Jeff: What are you studying at Axial Volcano?

Anna: I'm interested in the period between when larvae are released into the water column and when they are recruited back to the benthic population. Also, I'm interested in why they settle in a particular location. The site may have other adults, the right chemistry or substrate texture. I want to put down larval traps to look at larval abundance in the water column and an array to see where they actually settle at different sites at Axial. We're not looking for a specific type of larvae. Last year we got a lot of limpets and some polycheate worms. We're probably going to get gastropods and we should get tube worms if it's in the right area.

Jeff: How do your larval traps work?

Anna: I have two types. One is a passive larval trap. They are basically tubes filled with formalin (a poison) and as water moves over the top of the cylinder it forms a small eddy that traps things and transports them into the cylinder. They hit the poison and fall to the bottom. The traps give us an idea of what type of larvae are transported near the bottom. We also have settlement array instruments. They are basically soap dishes with substrates that are supposed to mimic the bottom and attract the larvae so they stick on them and stay there. We
have two kinds of substrates. One is basalt because that's the type of rock at Axial. The other are Scotch Brights (scrubbies). The reason the scrubbies are so successful is that they have a lot of structure to them. Anything that comes to settle wants to stay away from currents in little holes and cracks so things can't eat them. We'll leave the traps down for 10 days and the arrays we'll leave down for one and two years.

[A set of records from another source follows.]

Lemma main_run_fetched (w : World) :
  raises_only_RequestException (reply_channels w) ->
  raises_only_RequestException (reply_streams w) ->
  raises_only_RequestException (reply_logos w) ->
  run (main w) =
    match fetched (reply_channels w), fetched (reply_streams w),
          fetched (reply_logos w) with
    | Some (c :: cs), Some (s :: ss), Some (l :: ls) =>
        let processed := process_data (c :: cs) (s :: ss) (l :: ls) in
        if bool_decide (processed = [])
        then (Returned tt,
              fetching_events w
                ++ [Stdout (u "Datos descargados. Procesando y combinando...");
                    Call process_data_fn;
                    Stdout (u "Error: No se pudo procesar ningún canal con stream válido.")])
        else
          match generate_m3u_file processed with
          | None =>
              (Uncaught TypeError, fetching_events w ++ joining_events processed)
          | Some text =>
              match write_result w with
              | WriteOk =>
                  (Returned tt,
                   fetching_events w ++ joining_events processed
                     ++ [FileOpened OUTPUT_FILE;
                         FileWritten OUTPUT_FILE text;
                         Stdout (u "¡Éxito! Archivo guardado como '"
                                   ++ OUTPUT_FILE ++ u "'");
                         elapsed_line w])
              | OpenRaises e =>
                  if isinstance_IOError (exn_class e)
                  then (Returned tt,
                        fetching_events w ++ joining_events processed
                          ++ [Stdout (u "Error al escribir el archivo: "
                                        ++ exn_text e);
                              elapsed_line w])
                  else (Uncaught (exn_class e),
                        fetching_events w ++ joining_events processed)
              | WriteRaises e =>
                  if isinstance_IOError (exn_class e)
                  then (Returned tt,
                        fetching_events w ++ joining_events processed
                          ++ [FileOpened OUTPUT_FILE;
                              Stdout (u "Error al escribir el archivo: "
                                        ++ exn_text e);
                              elapsed_line w])
                  else (Uncaught (exn_class e),
                        fetching_events w ++ joining_events processed
                          ++ [FileOpened OUTPUT_FILE])
              end
          end
    | _, _, _ =>
        (Returned tt,
         fetching_events w
           ++ [Stdout (u "Error: No se pudieron descargar todos los archivos de la API. Abortando.")])
    end.
Proof.
  intros Hc Hs Hl.
  unfold run, main. run_M.
  rewrite fetch_json_run by exact Hc. cbv beta iota.
  rewrite fetch_json_run by exact Hs. cbv beta iota.
  rewrite fetch_json_run by exact Hl. cbv beta iota.
  unfold fetching_events, starting_lines, joining_events, elapsed_line.
  destruct (fetched (reply_channels w)) as [[|c cs]|],
    (fetched (reply_streams w)) as [[|s ss]|],
    (fetched (reply_logos w)) as [[|l ls]|];
    cbn [all forallb truthy_data negb andb]; cbv beta;
    try (by rewrite <- !app_assoc).
  unfold call_process_data. run_M. cbv zeta.
  destruct (bool_decide _); cbv beta; [by rewrite <- !app_assoc|].
  unfold call_generate_m3u_file. run_M.
  destruct (generate_m3u_file _) as [text|]; cbv beta iota;
    [|by rewrite <- !app_assoc].
  unfold write_output, except_IOError.
  destruct (write_result w) as [|e|e];
    [|destruct (isinstance_IOError _)..];
    run_M; by rewrite <- !app_assoc.
Qed.
Fixpoint sorted_insert (x : A) (l : list A) : list A :=
  match l with
  | [] => [x]
  | y :: l' => if leb (key x) (key y) then x :: y :: l'
               else y :: sorted_insert x l'
  end.

Definition sorted (l : list A) : list A := foldr sorted_insert [] l.

(** The order a key function induces on the elements. *)
Definition key_le (x y : A) : Prop := leb (key x) (key y).
End sorted.

(** [itertools.product] applied to the lists [ls]: the right-most list
    varies fastest; the product of no list at all is the single empty
    tuple. *)
Fixpoint product {A : Type} (ls : list (list A)) : list (list A) :=
  match ls with
  | [] => [[]]
  | l :: ls' => x ← l; (x ::.) <$> product ls'
  end.

(** [sep.join(parts)] *)
Definition join (sep : string) (parts : list string) : string :=
  String.concat sep parts.

(** [s.lower()], on the ASCII letters. A non-ASCII character never lowers
    to one of the characters of [".ttf"], so comparing the result with
    [".ttf"] decides the same as Python's Unicode-aware [lower]. *)
Definition ascii_lower (c : ascii) : ascii :=
  let n := nat_of_ascii c in
  if (65 <=? n)%nat && (n <=? 90)%nat then ascii_of_nat (n + 32) else c.

Fixpoint lower (s : string) : string :=
  match s with
  | EmptyString => EmptyString
  | String c s' => String (ascii_lower c) (lower s')
  end.

(** [s.rfind(c)], with [None] for Python's [-1]. *)
Fixpoint rfind (c : ascii) (s : string) : option nat :=
  match s with
  | EmptyString => None
  | String a s' =>
      match rfind c s' with
      | Some i => Some (S i)
      | None => if Ascii.eqb a c then Some 0%nat else None
      end
  end.

(** [pathlib]: a path is its anchor (drive and root) and its components. *)
Module pathlib.

Record Path := { anchor : string; parts : list string }.

(** [os.fspath(p)] *)
Definition fspath (p : Path) : string :=
  anchor p +:+ join "/" (parts p).

(** [p.name]: the final component, if any. *)
Definition name (p : Path) : string := List.last (parts p) "".

(** [p.suffix]: the final component's last dot and what follows it,
    unless that dot starts or ends the name. *)
Definition name_suffix (name : string) : string :=
  match rfind "." name with
  | Some i =>
      if (0 <? i)%nat && (i <? String.length name - 1)%nat
      then substring i (String.length name - i) name
      else ""
  | None => ""
  end.

Definition suffix (p : Path) : string := name_suffix (name p).

(** [p / fileName], for a [fileName] of one component. *)
Definition joinpath (p : Path) (fileName : string) : Path :=
  {| anchor := anchor p; parts := parts p ++ [fileName] |}.

End pathlib.

Export pathlib(Path).
Infix "//" := pathlib.joinpath (at level 40, left associativity).

(* ===================================================================== *)
(** ** The compiler driver *)
(* ===================================================================== *)

(** The fields of [CompileFontMakeAction] that [process] reads once the
    source has been copied. *)
Module Action.
Record t := {
  destination : string;
  options : list (string * string);
  setOverlapSimpleFlag : bool;
  addMinimalGaspTable : bool;
  ufoTempDir : option string;
}.
End Action.

(** The loop of [process] that turns [self.options] into arguments. *)
Definition extraArguments (options : list (string * string)) : list string :=
  foldl (λ extraArguments '(option, value),
           let extraArguments := extraArguments ++ ["--" +:+ option] in
           if bool_decide (value ≠ "") then extraArguments ++ [value]
           else extraArguments)
        [] options.

(** The [outputType] expression of [compileFromDesignspace]. *)
Definition outputType (sourcePath outputFontPath : Path) : string :=
  let isVariable := bool_decide (pathlib.suffix sourcePath = ".designspace") in
  if bool_decide (lower (pathlib.suffix outputFontPath) ≠ ".ttf")
  then (if isVariable then "variable-cff2" else "otf")
  else (if isVariable then "variable" else "ttf").

(** [compileFromDesignspace]: the value is the argument vector handed to
    [fontmake_main]. *)
Definition compileFromDesignspace
    (sourcePath outputFontPath : Path) (extraArguments : list string)
    : list string :=
  let arguments :=
    [ if bool_decide (pathlib.suffix sourcePath = ".ufo") then "-u" else "-m";
      pathlib.fspath sourcePath;
      "-o";
      outputType sourcePath outputFontPath;
      "--output-path";
      pathlib.fspath outputFontPath ] in
  arguments ++ extraArguments.

(** The intermediate project's path, as [process] names it. *)
Definition sourcePath_of (tmpDir : Path) (isVariable : bool) : Path :=
  let fileName := "temp." +:+ (if isVariable then "designspace" else "ufo") in
  tmpDir // fileName.

(* ===================================================================== *)
(** ** Truthiness *)
(* ===================================================================== *)

(** Python's [bool(x)], which [if x], [x or y] and comprehension filters
    consult: an empty list, an empty string and [None] are false. *)
Class Truthy (A : Type) := truthy : A → bool.

#[global] Instance list_truthy {A} : Truthy (list A) :=
  λ l, match l with [] => false | _ :: _ => true end.
#[global] Instance string_truthy : Truthy string :=
  λ s, match s with EmptyString => false | String _ _ => true end.
#[global] Instance option_truthy {A} `{Truthy A} : Truthy (option A) :=
  λ o, match o with None => false | Some x => truthy x end.

(** [o or d], for an optional string [o]. *)
Definition or_else (o : option string) (d : string) : string :=
  match o with
  | Some s => if truthy s then s else d
  | None => d
  end.

(** [enumerate(l)] *)
Definition enumerate {A} (l : list A) : list (nat * A) := imap pair l.

(** A [for] loop over [l] whose body updates a local object and may
    raise. *)
Fixpoint for_in {A S : Type} (l : list A) (body : S → A → option S) (s : S)
    : option S :=
  match l with
  | [] => Some s
  | x :: l' => s' ← body s x; for_in l' body s'
  end.

(* ===================================================================== *)
(** ** The persisted project *)
(* ===================================================================== *)

(** Property-list values, as stored in a UFO's [lib.plist] and
    [fontinfo.plist]. *)
Unset Elimination Schemes.
Inductive PlistValue :=
  | PString (s : string)
  | PInteger (z : Z)
  | PBoolean (b : bool)
  | PArray (l : list PlistValue)
  | PDict (d : list (string * PlistValue)).
Set Elimination Schemes.
(** [request_delete] when the move raises. *)
Lemma request_delete_step_failure
    (E : Env) (w : World) (a : App) (p f rel : string) :
  current_path a = Some p → folder a = Some f →
  files_order a !! Z.to_nat (index a) = Some rel →
  fs_move E p
    (backup_target (fs (commit_pending_delete E w a).1)
       (dirs (commit_pending_delete E w a).1) f rel)
    (fs (commit_pending_delete E w a).1) = None →
  request_delete_step E w a
  = (say (Critical "Falha ao deletar")
       (set_fs
          (fs_move_failed E p
             (backup_target (fs (commit_pending_delete E w a).1)
                (dirs (commit_pending_delete E w a).1) f rel)
             (fs (commit_pending_delete E w a).1))
          (mkdir_parents
             (Paths.parent
                (backup_target (fs (commit_pending_delete E w a).1)
                   (dirs (commit_pending_delete E w a).1) f rel))
             (mkdir (backup_dir f) (commit_pending_delete E w a).1))),
     set_last_action None a, false).
Proof.
  intros Hp Hf Hrel Hmv.
  unfold request_delete_step.
  pose proof (commit_app E w a) as Ha.
  destruct (commit_pending_delete E w a) as [wc ac]. simpl in *. subst ac.
  rewrite (current_path_ext _ a), Hp by done. simpl.
  rewrite Hf, Hrel. simpl. rewrite backup_target_mkdir, Hmv. done.
Qed.

(** C3.  When the move into the backup directory fails, the current entry
    being no directory, [request_delete] leaves the order and the cursor as
    they were, removes no entry and surfaces the error in a message box.
    The file of the entry is still in its place, and every path but the
    staging name, where the move may have left a copy, holds what the
    commit of the earlier action left there. *)
Theorem request_delete_staging_failure
    (E : Env) (w : World) (a : App) (p f rel : string) :
  current_path a = Some p → folder a = Some f →
  files_order a !! Z.to_nat (index a) = Some rel →
  p ∉ dirs (commit_pending_delete E w a).1 →
  fs_move E p
    (backup_target (fs (commit_pending_delete E w a).1)
       (dirs (commit_pending_delete E w a).1) f rel)
    (fs (commit_pending_delete E w a).1) = None →
  files_order (request_delete E w a).2 = files_order a
  ∧ index (request_delete E w a).2 = index a
  ∧ ui (request_delete E w a).1 = Critical "Falha ao deletar" :: ui w
  ∧ fs (request_delete E w a).1 !! p
    = fs (commit_pending_delete E w a).1 !! p
  ∧ ∀ k, k ≠ backup_target (fs (commit_pending_delete E w a).1)
               (dirs (commit_pending_delete E w a).1) f rel →
         fs (request_delete E w a).1 !! k
         = fs (commit_pending_delete E w a).1 !! k.
Proof.
  intros Hp Hf Hrel _ Hmv.
  unfold request_delete.
  rewrite (request_delete_step_failure E w a p f rel Hp Hf Hrel Hmv).
  pose proof (commit_ui E w a) as (Hui & _).
  simpl. split_and!; [done | done | by rewrite Hui | |].
  - apply fs_move_failed_source.
    pose proof (unique_name_free (fs (commit_pending_delete E w a).1)
                  (dirs (commit_pending_delete E w a).1)
                  (backup_dir f) (Paths.name rel)) as Hfree.
    by apply path_exists_false in Hfree as [? _].
  - intros k Hk. by apply fs_move_failed_lookup.
Qed.

Lemma request_delete_staging_failure_witness :
  current_path Sessions.loaded_no_move.2 = Some "t/3.jpg"
  ∧ fs_move Sessions.E_no_move "t/3.jpg"
      (backup_target
         (fs (commit_pending_delete Sessions.E_no_move
                Sessions.loaded_no_move.1 Sessions.loaded_no_move.2).1)
         (dirs (commit_pending_delete Sessions.E_no_move
                  Sessions.loaded_no_move.1 Sessions.loaded_no_move.2).1)
         "t" "3.jpg")
      (fs (commit_pending_delete Sessions.E_no_move
             Sessions.loaded_no_move.1 Sessions.loaded_no_move.2).1) = None
  ∧ files_order (request_delete Sessions.E_no_move
                   Sessions.loaded_no_move.1 Sessions.loaded_no_move.2).2
    = files_order Sessions.loaded_no_move.2
  ∧ index (request_delete Sessions.E_no_move
             Sessions.loaded_no_move.1 Sessions.loaded_no_move.2).2
    = index Sessions.loaded_no_move.2
  ∧ fs (request_delete Sessions.E_no_move
          Sessions.loaded_no_move.1 Sessions.loaded_no_move.2).1 !! "t/3.jpg"
    = fs (commit_pending_delete Sessions.E_no_move
            Sessions.loaded_no_move.1 Sessions.loaded_no_move.2).1
        !! "t/3.jpg".
Proof.
  assert (current_path Sessions.loaded_no_move.2 = Some "t/3.jpg")
    as Hp by by_vm.
  assert (folder Sessions.loaded_no_move.2 = Some "t") as Hf by by_vm.
  assert (files_order Sessions.loaded_no_move.2
            !! Z.to_nat (index Sessions.loaded_no_move.2) = Some "3.jpg")
    as Hrel by by_vm.
  assert ("t/3.jpg" ∉ dirs (commit_pending_delete Sessions.E_no_move
                               Sessions.loaded_no_move.1
                               Sessions.loaded_no_move.2).1) as Hdir.
  { apply (bool_decide_eq_true_1 _). by_vm. }
  assert (fs_move Sessions.E_no_move "t/3.jpg"
            (backup_target
               (fs (commit_pending_delete Sessions.E_no_move
                      Sessions.loaded_no_move.1
                      Sessions.loaded_no_move.2).1)
               (dirs (commit_pending_delete Sessions.E_no_move
                        Sessions.loaded_no_move.1
                        Sessions.loaded_no_move.2).1) "t" "3.jpg")
            (fs (commit_pending_delete Sessions.E_no_move
                   Sessions.loaded_no_move.1 Sessions.loaded_no_move.2).1)
          = None) as Hmv by by_vm.
  destruct (request_delete_staging_failure Sessions.E_no_move
              Sessions.loaded_no_move.1 Sessions.loaded_no_move.2
              "t/3.jpg" "t" "3.jpg" Hp Hf Hrel Hdir Hmv)
    as (Ho & Hi & _ & Hsrc & _).
  split_and!; [exact Hp | exact Hmv | exact Ho | exact Hi | exact Hsrc].
Defined.
(** ** Blocking and vectorization *)

(** X5.  On a scalar type with exact arithmetic, when the head of the
    inner range agrees with the helpers in both calls (real scalars, the
    flags the head is written for, or no iteration of the head), the result
    does not depend on the packet size, on the alignment of [res] or on the
    split of the inner range: two targets and two addresses of [res] give
    the same accumulator. *)
Theorem result_independent_of_target
    {Scalar : Type} {NT : NumTraits Scalar} (P P' : Platform)
    (StorageOrder : StorageOrderT) (UpLo : UpLoT)
    (ConjugateLhs ConjugateRhs : bool)
    (size : Z) (lhs : list Scalar) (lhsStride : Z)
    (_rhs : list Scalar) (rhsIncr res_addr res_addr' : Z)
    (res : list Scalar) (alpha : Scalar) :
  head_agrees P StorageOrder UpLo ConjugateLhs ConjugateRhs size res_addr ->
  head_agrees P' StorageOrder UpLo ConjugateLhs ConjugateRhs size res_addr' ->
  valid_call StorageOrder UpLo size lhs lhsStride _rhs rhsIncr res ->
  exists res',
    ei_product_selfadjoint_vector P StorageOrder UpLo ConjugateLhs
      ConjugateRhs size lhs lhsStride _rhs rhsIncr res_addr res alpha
    = Some (res', scratch_events size rhsIncr)
    /\ ei_product_selfadjoint_vector P' StorageOrder UpLo ConjugateLhs
         ConjugateRhs size lhs lhsStride _rhs rhsIncr res_addr' res alpha
       = Some (res', scratch_events size rhsIncr).
Proof.
  intros Hh Hh' Hv.
  destruct (kernel_Upd P StorageOrder UpLo ConjugateLhs ConjugateRhs size lhs
              lhsStride _rhs rhsIncr res_addr res alpha Hv)
    as (r1 & E1 & L1 & U1).
  destruct (kernel_Upd P' StorageOrder UpLo ConjugateLhs ConjugateRhs size lhs
              lhsStride _rhs rhsIncr res_addr' res alpha Hv)
    as (r2 & E2 & L2 & U2).
  exists r1. split; [exact E1|]. rewrite E2. do 2 f_equal.
  apply list_ext_gt; [congruence|].
  intros k Hk. rewrite U2, U1 by lia. f_equal.
  destruct Hv as (Hs & _).
  rewrite !kernel_delta_cols by assumption.
  reflexivity.
Qed.

(** The Hermitian 10x10 sample with both flags set: packets of two scalars
    with [res] at an even address, and no vectorization with [res] at an odd
    one. *)
Lemma result_independent_of_target_witness :
  exists res',
    ei_product_selfadjoint_vector (simd_platform 2) ColMajor UpperTriangular
      true true 10 (col_major_sample 10) 10 (operand_sample 10) 1 0
      (repeat szero 10) (2, 1)%Z
    = Some (res', scratch_events 10 1)
    /\ ei_product_selfadjoint_vector scalar_platform ColMajor
         UpperTriangular true true 10 (col_major_sample 10) 10
         (operand_sample 10) 1 1 (repeat szero 10) (2, 1)%Z
       = Some (res', scratch_events 10 1).
Proof.
  apply (result_independent_of_target (simd_platform 2) scalar_platform
           ColMajor UpperTriangular true true 10 (col_major_sample 10) 10
           (operand_sample 10) 1 0 1 (repeat szero 10) (2, 1)%Z).
  - apply head_agrees_aligned; reflexivity.
  - apply head_agrees_scalar_platform.
  - apply sample_valid_call. cbn. lia.
Defined.

(** ** Storage order and stored triangle *)



(** ** The blocking bound *)

Lemma bound0_exact size :
  (0 <= size < 2147483648)%Z ->
  bound0 size = (2 * (Z.max 0 (size - 8) / 2))%Z.
Proof.
  intros Hs. unfold bound0. set (x := Z.max 0 (size - 8)).
  assert (Hx : (0 <= x < 4294967296)%Z) by (unfold x; lia).
  change 4294967294%Z with (Z.land (Z.ones 32) (Z.lnot (Z.ones 1))).
  rewrite Z.land_assoc, Z.land_ones by lia.
  rewrite Z.mod_small by (change (2 ^ 32)%Z with 4294967296%Z; lia).
  rewrite <- Z.ldiff_land, Z.ldiff_ones_r by lia.
  rewrite Z.shiftl_mul_pow2, Z.shiftr_div_pow2 by lia.
  change (2 ^ 1)%Z with 2%Z. lia.
Qed.

(** X8.  For a size in the range of [int], the one-column loop runs over all
    the columns when [size <= 9] and over 8 columns (even size) or 9 columns
    (odd size) otherwise; the two-column loop runs over the other columns,
    two per iteration, and the two loops together run over [size] columns. *)
Theorem blocking_split (StorageOrder : StorageOrderT) (UpLo : UpLoT)
    (size : Z) :
  (0 <= size < 2147483648)%Z ->
  let single_columns :=
    if (size <=? 9)%Z then size else (8 + size mod 2)%Z in
  trip_count
    (if FirstTriangular StorageOrder UpLo
     then bound StorageOrder UpLo size else 0%Z)
    (if FirstTriangular StorageOrder UpLo
     then size else bound StorageOrder UpLo size) 2
  = Z.to_nat ((size - single_columns) / 2)
  /\ trip_count
       (if FirstTriangular StorageOrder UpLo
        then 0%Z else bound StorageOrder UpLo size)
       (if FirstTriangular StorageOrder UpLo
        then bound StorageOrder UpLo size else size) 1
     = Z.to_nat single_columns
  /\ (2 * ((size - single_columns) / 2) + single_columns)%Z = size.
Proof.
  intros Hs. cbv zeta.
  pose proof (bound0_exact size Hs) as Hb.
  set (q := (Z.max 0 (size - 8) / 2)%Z) in *.
  assert (Hq : (0 <= q)%Z) by (unfold q; apply Z.div_pos; lia).
  assert (Hr : (if (size <=? 9)%Z then size else (8 + size mod 2)%Z)
               = (size - 2 * q)%Z).
  { unfold q. destruct (Z.leb_spec size 9).
    - assert (Z.max 0 (size - 8) / 2 = 0)%Z
        by (apply Z.div_small; lia). lia.
    - rewrite Z.max_r by lia.
      pose proof (Z.div_mod (size - 8) 2 ltac:(lia)).
      pose proof (Z.div_mod size 2 ltac:(lia)).
      pose proof (Z.mod_pos_bound (size - 8) 2 ltac:(lia)).
      pose proof (Z.mod_pos_bound size 2 ltac:(lia)).
      lia. }
  rewrite Hr.
  replace ((size - (size - 2 * q)) / 2)%Z with q
    by (replace (size - (size - 2 * q))%Z with (q * 2)%Z by lia;
        rewrite Z.div_mul by lia; reflexivity).
  split; [|split; [|lia]].
  - unfold bound. rewrite Hb.
    destruct (FirstTriangular StorageOrder UpLo).
    + replace size with (size - 2 * q + 2 * q)%Z at 2 by lia.
      apply trip_count_exact; lia.
    + replace (2 * q)%Z with (0 + 2 * q)%Z by lia.
      apply trip_count_exact; lia.
  - rewrite trip_count_1. unfold bound. rewrite Hb.
    destruct (FirstTriangular StorageOrder UpLo); f_equal; lia.
Qed.
(* ===== verification/Effects.v ===== *)
(** * Effects

    The state monad in which the stateful components are written: a
    computation takes the state and returns a result with the new state, or
    [None] where the C program has undefined behaviour (a NULL or dangling
    pointer is dereferenced, an object is freed twice). *)

From S2P Require Import Prelude.

Definition M (S A : Type) : Type := S -> option (A * S).

#[global] Instance M_ret S : MRet (M S) := fun A a s => Some (a, s).
#[global] Instance M_bind S : MBind (M S) :=
  fun A B f m s => match m s with Some (a, s) => f a s | None => None end.

Definition ub {S A} : M S A := fun _ => None.
Definition gets {S A} (f : S -> A) : M S A := fun s => Some (f s, s).
Definition modify {S} (f : S -> S) : M S unit := fun s => Some (tt, f s).
Definition of_option {S A} (o : option A) : M S A :=
  fun s => match o with Some a => Some (a, s) | None => None end.
Definition when {S} (b : bool) (m : M S unit) : M S unit :=
  if b then m else mret tt.

Fixpoint for_each {S A} (f : A -> M S unit) (l : list A) : M S unit :=
  match l with
  | [] => mret tt
  | x :: l => f x ;; for_each f l
  end.

(** errno values the sources return. *)
Definition EINVAL : Z := 22.
Definition ENOMEM : Z := 12.
Definition EPROTO : Z := 71.
Definition ERANGE : Z := 34.
Definition EBADMSG : Z := 74.
Definition EALREADY : Z := 114.
Definition ENOENT : Z := 2.
Definition EAUTH : Z := 217.
Definition ENOSYS : Z := 38.
Definition EOVERFLOW : Z := 75.
Definition ETIMEDOUT : Z := 110.
Definition ENOSR : Z := 63.
Definition ENOTSUP : Z := 95.
Definition EPROTONOSUPPORT : Z := 93.
Definition EAFNOSUPPORT : Z := 97.

(** ** Hoare triples

    [ok P m Q]: from every state of [P], [m] has defined behaviour and ends
    with a result and state of [Q]. *)
Definition ok {S A} (P : S -> Prop) (m : M S A) (Q : A -> S -> Prop) : Prop :=
  forall s, P s -> exists a s', m s = Some (a, s') /\ Q a s'.

(** [inv P m Q]: partial correctness, for behaviour that may be undefined. *)
Definition inv {S A} (P : S -> Prop) (m : M S A) (Q : A -> S -> Prop) : Prop :=
  forall s a s', P s -> m s = Some (a, s') -> Q a s'.

Create HintDb effects.

Section Rules.
Context {S : Type}.
Implicit Type P : S -> Prop.

Lemma bind_run {A B} (m : M S A) (f : A -> M S B) s b s'' :
  (m ≫= f) s = Some (b, s'') <->
  exists a s', m s = Some (a, s') /\ f a s' = Some (b, s'').
Proof.
  unfold mbind, M_bind. destruct (m s) as [[a s']|]; split; [by eauto|..].
  - by intros (? & ? & [= <- <-] & ?).
  - done.
  - by intros (? & ? & ? & ?).
Qed.

Lemma ok_ret {A} P (x : A) : ok P (mret x) (fun _ => P).
Proof. intros s Hs. by exists x, s. Qed.

Lemma ok_bind {A B} P Q R (m : M S A) (f : A -> M S B) :
  ok P m Q -> (forall x, ok (Q x) (f x) R) -> ok P (m ≫= f) R.
Proof.
  intros Hm Hf s Hs. destruct (Hm s Hs) as (x & s' & E & Hq). destruct (Hf x s' Hq) as (y & s'' & E' & Hr).
  exists y, s''. split; [|done]. apply bind_run. eauto.
Qed.

Lemma ok_post {A} P (m : M S A) (Q R : A -> S -> Prop) :
  ok P m Q -> (forall x s, Q x s -> R x s) -> ok P m R.
Proof. intros Hm Hi s Hs. destruct (Hm s Hs) as (x & s' & E & Hq). exists x, s'. auto. Qed.

Lemma ok_modify P f : (forall s, P s -> P (f s)) -> ok P (modify f) (fun _ => P).
Proof. intros Hf s Hs. exists tt, (f s). split; [done|]. by apply Hf. Qed.

Lemma ok_gets {A B} P (g : S -> A) (f : A -> M S B) Q :
  (forall x, ok P (f x) Q) -> ok P (gets g ≫= f) Q.
Proof. intros Hf s Hs. by apply (Hf (g s)). Qed.

Lemma inv_ret {A} (a : A) P : inv P (mret a) (fun _ => P).
Proof. by intros s b s' Hs [= <- <-]. Qed.

Lemma inv_bind {A B} P Q R (m : M S A) (f : A -> M S B) :
  inv P m Q -> (forall a, inv (Q a) (f a) R) -> inv P (m ≫= f) R.
Proof.
  intros Hm Hf s b s'' Hs Hr. apply bind_run in Hr as (a & s' & H1 & H2).
  eapply Hf; [|exact H2]. by eapply Hm.
Qed.

(** Invariants: a predicate that every sub-computation keeps. *)
Definition keeps {A} P (m : M S A) : Prop := inv P m (fun _ => P).

Lemma keeps_ret {A} (a : A) P : keeps P (mret a).
Proof. apply inv_ret. Qed.

Lemma keeps_bind {A B} P (m : M S A) (f : A -> M S B) :
  keeps P m -> (forall a, keeps P (f a)) -> keeps P (m ≫= f).
Proof. intros. by eapply inv_bind. Qed.

Lemma keeps_ub {A} P : keeps P (@ub S A).
Proof. by intros s a s' _. Qed.

Lemma keeps_gets {A} P (f : S -> A) : keeps P (gets f).
Proof. by intros s a s' Hs [= <- <-]. Qed.

Lemma keeps_of_option {A} P (o : option A) : keeps P (of_option o).
Proof. intros s a s' Hs H. destruct o; [|done]. by injection H as <- <-. Qed.

Lemma keeps_modify P f : (forall s, P s -> P (f s)) -> keeps P (modify f).
Proof. intros H s a s' Hs [= <- <-]. auto. Qed.

Lemma keeps_if {A} P (b : bool) (m n : M S A) :
  keeps P m -> keeps P n -> keeps P (if b then m else n).
Proof. by destruct b. Qed.

Lemma keeps_when P b m : keeps P m -> keeps P (when b m).
Proof. destruct b; [done|]. intros _. apply keeps_ret. Qed.

Lemma keeps_for_each {A} P (f : A -> M S unit) l :
  (forall x, keeps P (f x)) -> keeps P (for_each f l).
Proof.
  intros H. induction l as [|x l IH]; cbn; [apply keeps_ret|].
  apply keeps_bind; [apply H|]. by intros _.
Qed.

End Rules.

#[export] Hint Resolve keeps_ret keeps_bind keeps_ub keeps_gets keeps_of_option
  keeps_if keeps_when keeps_for_each : effects.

Jeff: Is vent larval dispersal one of the hardest things to study at vent areas?

Anna: Yes. A study on tube worm larvae dispersal based on respiration rates at
the East Pacific Rise suggests that they don't feed, so whatever energy they
have has come from the egg. They estimated that they can live up to 36 days. They calculated, based on currents, how far the larvae can be transported in 36 days. The farthest they could get is 105 km, although most of them can get about< 50 to 60 km which would barely get them to the next vent. So, they can't go very< far. It also suggests, because currents rotate, that a lot of the larvae get transported off axis and presumably they are lost. That could be 40 - 70 % of larvae just disappearing off axis, given the current. It's not very easy to get from vent to vent.

Jeff: What about larval dispersal in hydrothermal vent plumes?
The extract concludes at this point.